The benchmark loop in assembly looks like this when compiling for GNU/Linux on x86-64:
call _ZN5Herbs6TicTocC1ERd@PLT
movq %r14, %rbx
.p2align 4,,10
.p2align 3
.L28:
vmovsd (%rbx), %xmm1
vucomisd .LC6(%rip), %xmm1
jb .L25
vmovsd .LC7(%rip), %xmm0
call pow@PLT
.L25:
addq $8, %rbx
cmpq %r12, %rbx
jne .L28
movq %rbp, %rdi
call _ZN5Herbs6TicTocD1Ev@PLT
At least pow
is called. Can I trust the output or is there some black magic that eliminates things.
There are few things you need to consider when benchmarking functions.

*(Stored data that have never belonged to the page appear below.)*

(* ===== verification/MgmtEffects.v ===== *)
(** * Management: the effect of its commands

    The commands of the RIB, FIB, strategy and face modules on the tables, what
    an Interest from another host can change, and what becomes of management's
    own routes. *)
From S2P Require Import Prelude.
From S2P Require Import Tlv NameTree Enc FibSpec Rib Packet Fw Text NetAddr Uri Transport Sockets LinkService Faces MgmtBase MgmtTables MgmtFaces Mgmt MgmtProps.
Local Open Scope Z_scope.

Section effects.
Context `{EncLaws} {F : Type} `{FibStrategyLaws F} `{LpCodec} `{MgmtLaws} `{MgmtConfig} `{NetEnv}.
Implicit Types (w : Mgmt F) (rq : Request) (x : res F) (D : Name -> Prop).

(** The next hops the FIB has at a name, and the routes of the RIB. *)
Definition hops w (n : Name) : gmap Z Z := hops_map (fib_nh (the_fib w) n).
Definition routes_of w (n : Name) : list Route := routes_at (rib (the_rib w)) n.

(** ** The RIB's commands *)

(** The route a command registers. *)
Definition new_route (params : ControlArgs) rq : Route :=
  mkRoute (command_face params rq) (default RouteOriginApp (pOrigin params)) (default 0 (pCost params))
    (default RouteFlagChildInherit (MgmtBase.pFlags params)) (RIBModule.expiration params).

(** No next hops but those at [n] differ. *)
Definition only_hops (n : Name) w w' : Prop := forall m, m <> n -> hops w' m = hops w m.

(** The next hops of the root are lost: what the hash table does when the entry
    of a name without routes is updated. *)
Definition root_emptied (n m : Name) w w' : Prop :=
  fib_nil_clears = true /\ m = [] /\ hops w' m = ∅ /\ routes_of w n = [].

(** Nothing but routes at [n], and next hops, differs. *)
Record only_routes (n : Name) w w' : Prop := {
  or_strategies : forall m, fib_dom m -> FindStrategyEnc (the_fib w') m = FindStrategyEnc (the_fib w) m;
  or_routes : forall m, m <> n -> routes_of w' m = routes_of w m;
  or_faces : Faces (faces w') = Faces (faces w) /\ links (faces w') = links (faces w) /\ events (faces w') = events (faces w);
  or_capacity : csCapacity w' = csCapacity w }.

Lemma strategies_same (f f' : F) : fib_ok f -> fib_ok f' -> (forall m, fib_st f' m = fib_st f m) ->
  forall m, fib_dom m -> FindStrategyEnc f' m = FindStrategyEnc f m.
Proof. intros Hf Hf' Hst m Hm. rewrite !FindStrategy_lpm by done. by apply lpm_ext. Qed.

Lemma register_effect D n params rq w : fib_dom n -> mgmt_ok D w ->
  let r := new_route params rq in
  let w' := set_rib (AddEncRoute (the_rib w) (Some n) (Rib.FaceID r) (Origin r) (RCost r) (Rib.Flags r) (Rib.ExpirationPeriod r)) w in
  mgmt_ok (fun m => D m /\ m <> n) w' /\ only_hops n w w' /\ only_routes n w w' /\ routes_of w' n = add_route (routes_of w n) r /\
  hops w' n = minCostRoutes (routes_of w' n).
Proof.
  intros Hdom Hok r w'. pose proof (mgmt_agrees D w Hok) as Ha. pose proof (mgmt_rib D w Hok) as Hr.
  destruct (AddEncRoute_ok (the_rib w) n (Rib.FaceID r) (Origin r) (RCost r) (Rib.Flags r) (Rib.ExpirationPeriod r) Hdom Hr Ha)
    as (Hr' & [Hf' Hc'] & Hrt & Hst).
  pose proof (AddEncRoute_fib (the_rib w) n (Rib.FaceID r) (Origin r) (RCost r) (Rib.Flags r) (Rib.ExpirationPeriod r) Hdom Hr (proj1 Ha)) as Hnh.
  cbv zeta in Hnh. split; [|split; [|split; [split|split]]].
  - apply (set_rib_ok D); [done|done|]. split; [done|]. intros m Hm. destruct (decide (m = n)) as [->|Hne].
    + left. rewrite Hnh. by rewrite decide_True.
    + apply Hc'. tauto.
  - intros m Hm. unfold hops, w'. cbn. rewrite Hnh. by rewrite decide_False.
  - apply strategies_same; [apply Ha|done|done].
  - intros m Hm. unfold routes_of, w'. cbn. rewrite Hrt. unfold at_name. by rewrite decide_False.
  - done.
  - done.
  - unfold routes_of, w'. cbn. rewrite Hrt. unfold at_name. by rewrite decide_True.
  - unfold hops, routes_of, w'. cbn. rewrite Hnh. by rewrite decide_True.
Qed.

Lemma unregister_effect D n params rq w : mgmt_ok D w ->
  let w' := set_rib (RemoveRouteEnc (the_rib w) n (command_face params rq) (default RouteOriginApp (pOrigin params))) w in
  mgmt_ok D w' /\ (forall m, m <> n -> hops w' m = hops w m \/ root_emptied n m w w') /\ only_routes n w w' /\
  routes_of w' n = remove_first (same_route (command_face params rq) (default RouteOriginApp (pOrigin params))) (routes_of w n) /\
  (~ D n -> hops_right (the_fib w') n (routes_of w' n)).
Proof.
  intros Hok w'. pose proof (mgmt_agrees D w Hok) as Ha. pose proof (mgmt_rib D w Hok) as Hr.
  destruct (RemoveRouteEnc_ok (the_rib w) n (command_face params rq) (default RouteOriginApp (pOrigin params)) Hr Ha)
    as (Hr' & Ha' & Hrt & Hst). split; [by apply (set_rib_ok D)|]. split; [|split; [split|split]].
  - intros m Hm. unfold hops, root_emptied, routes_of, w'. cbn.
    destruct (RemoveRouteEnc_fib (the_rib w) n (command_face params rq) (default RouteOriginApp (pOrigin params)) m Hr (proj1 Ha) Hm)
      as [|[(? & ? & ?) ?]]; [by left|by right].
  - apply strategies_same; [apply Ha|apply Ha'|done].
  - intros m Hm. unfold routes_of, w'. cbn. rewrite Hrt. unfold at_name. by rewrite decide_False.
  - done.
  - done.
  - unfold routes_of, w'. cbn. rewrite Hrt. unfold at_name. by rewrite decide_True.
  - intros Hn. by apply Ha'.
Qed.
Lemma parse_digest_spec mk msg d : parse_digest mk msg (hex_encode d) = Ok (mk d).
Proof. unfold parse_digest. by rewrite hex_decode_encode. Qed.

Lemma parse_component_number w n : x3d ∉ gs w -> 0 <= n < 2 ^ 64 ->
  parse_component (gs w ++ gs "=" ++ FormatUint n) = parse_typed (gs w) (FormatUint n).
Proof.
  intros Hw Hn. destruct (FormatUint_spec n Hn) as (_ & Hd & _). apply Forall_plain_digits in Hd.
  apply parse_component_typed; [done|by apply plain_no_eq|by apply unescape_plain_id].
Qed.

Lemma parse_component_digest w d : x3d ∉ gs w ->
  parse_component (gs w ++ gs "=" ++ hex_encode d) = parse_typed (gs w) (hex_encode d).
Proof.
  intros Hw. pose proof (Forall_plain_hex _ (hex_encode_is_hex d)) as Hd.
  apply parse_component_typed; [done|by apply plain_no_eq|by apply unescape_plain_id].
Qed.

Ltac no_eq_word := apply (bool_decide_unpack (x3d ∉ _)); vm_compute; exact I.
Ltac pick_word :=
  unfold parse_typed; rewrite ?decide_False by discriminate; rewrite decide_True by done.

Ltac number_case w :=
  intros (-> & Hn & ->);
  match goal with
  | |- parse_component (?p ++ FormatUint ?n) = _ =>
      change (p ++ FormatUint n) with (gs w ++ gs "=" ++ FormatUint n)
  end;
  rewrite parse_component_number by (first [done|no_eq_word]); pick_word; by rewrite parse_number_spec.

Lemma parse_component_String c : printable c -> parse_component (component_String c) = Ok (Comp (component_DeepCopy c)).
Proof.
  destruct c as [k t v n w]. unfold printable, component_String, component_DeepCopy. cbn [kind ctype cvalue rawValue].
  assert (Hesc : not_periods v -> unescapeComponent (escapeComponent v) = Ok v).
  { intros Hp. rewrite unescape_escape. by rewrite decide_True. }
  destruct (escape_separators v) as [Heq _].
  destruct k.
  - intros (Ht & H8 & Hp & ->). destruct (FormatUint_spec t ltac:(lia)) as (_ & Hd & _).
    rewrite (parse_component_typed _ _ v); [|by apply plain_no_eq, Forall_plain_digits|done|by apply Hesc].
    rewrite parse_typed_base by done. unfold NewBaseNameComponent, new_component. unfold u16. by rewrite Z.mod_small.
  - intros (-> & Hn & ->). change (gs "sha256digest=" ++ hex_encode v) with (gs "sha256digest" ++ gs "=" ++ hex_encode v).
    rewrite parse_component_digest by no_eq_word. pick_word. rewrite parse_digest_spec.
    unfold NewImplicitSha256DigestComponent. by rewrite Hn.
  - intros (-> & Hn & ->). change (gs "params-sha256=" ++ hex_encode v) with (gs "params-sha256" ++ gs "=" ++ hex_encode v).
    rewrite parse_component_digest by no_eq_word. pick_word. rewrite parse_digest_spec.
    unfold NewParametersSha256DigestComponent. by rewrite Hn.
  - intros (-> & Hn & ->). unfold parse_component, contains. rewrite bool_decide_false by done.
    unfold unescape_or. by rewrite (Hesc Hn).
  - intros [].
  - number_case "seg"%string.
  - number_case "off"%string.
  - number_case "v"%string.
  - number_case "t"%string.
  - number_case "seq"%string.
Qed.
(* ===== verification/NdnName.v ===== *)
(** * Names: ndn/name.go (the type [Name])

    A name is its components, its cached wire and its cached URI.  [*tlv.Block]
    and [*Name] are modelled by value; components given to [Append], [Set] and
    [Insert] are not shared with the caller afterwards. *)
From S2P Require Import Prelude Tlv Block Text NdnComponent.
Local Open Scope Z_scope.

Record Name := mkName { components : list Component; nwire : option Block; cachedString : list byte }.

Definition NewName : Name := mkName [] None [].

(** ** Building *)

Definition Append (c : NameComponent) (n : Name) : outcome Name :=
  let* s := NameComponent_String c in
  match c with
  | Comp c => Ok (mkName (components n ++ [c]) None (cachedString n ++ x2f :: s))
  | _ => Panic
  end.

Definition Clear (n : Name) : Name :=
  match components n with [] => n | _ :: _ => mkName [] None [] end.

Definition DeepCopy (n : Name) : Name := mkName (component_DeepCopy <$> components n) None [].

Definition Erase (index : Z) (n : Name) : outcome Name :=
  if (index <? 0) || (Z.of_nat (length (components n)) <=? index) then Err ErrOutOfRange
  else Ok (mkName (take (Z.to_nat index) (components n) ++ drop (S (Z.to_nat index)) (components n)) None []).

Definition Insert (index : Z) (c : Component) (n : Name) : outcome Name :=
  if (index <? 0) || (Z.of_nat (length (components n)) <=? index) then Err ErrOutOfRange
  else Ok (mkName (take (Z.to_nat index) (components n) ++ component_DeepCopy c :: drop (Z.to_nat index) (components n)) None []).

Definition Set_ (index : Z) (c : Component) (n : Name) : outcome Name :=
  if (index <? 0) || (Z.of_nat (length (components n)) <=? index) then Err ErrOutOfRange
  else Ok (mkName (<[Z.to_nat index := c]> (components n)) None []).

1) Make sure that cache misses doesn't influence the results significantly. In your case you iterate through a large array of data where you get tons of cache misses. Use a smaller array instead which easily fits in L1 cache and loop through it several times.
2) Make sure that you have side effects from function calls you are profiling that compiler can't optimize these calls out. In your case compiler doesn't do a good job optimizing since pow()
calls are not optimized out even though there are no side effects. Prefer using integer side effects to avoid anomalies in floating point performance (e.g. raw-cast float to uint32 and add them up instead of doing the addition with floats).
3) Unroll your loops few times to reduce the overhead of looping. Currently you perform only single pow per loop where the loop adds relatively large overhead for this simple function call.
4) Profile with full optimizations and inlining enabled.
5) Run profiling through multiple times to ensure that other processes doesn't influence your results. Pick the best result for comparison (i.e. least amount of interference from other processes).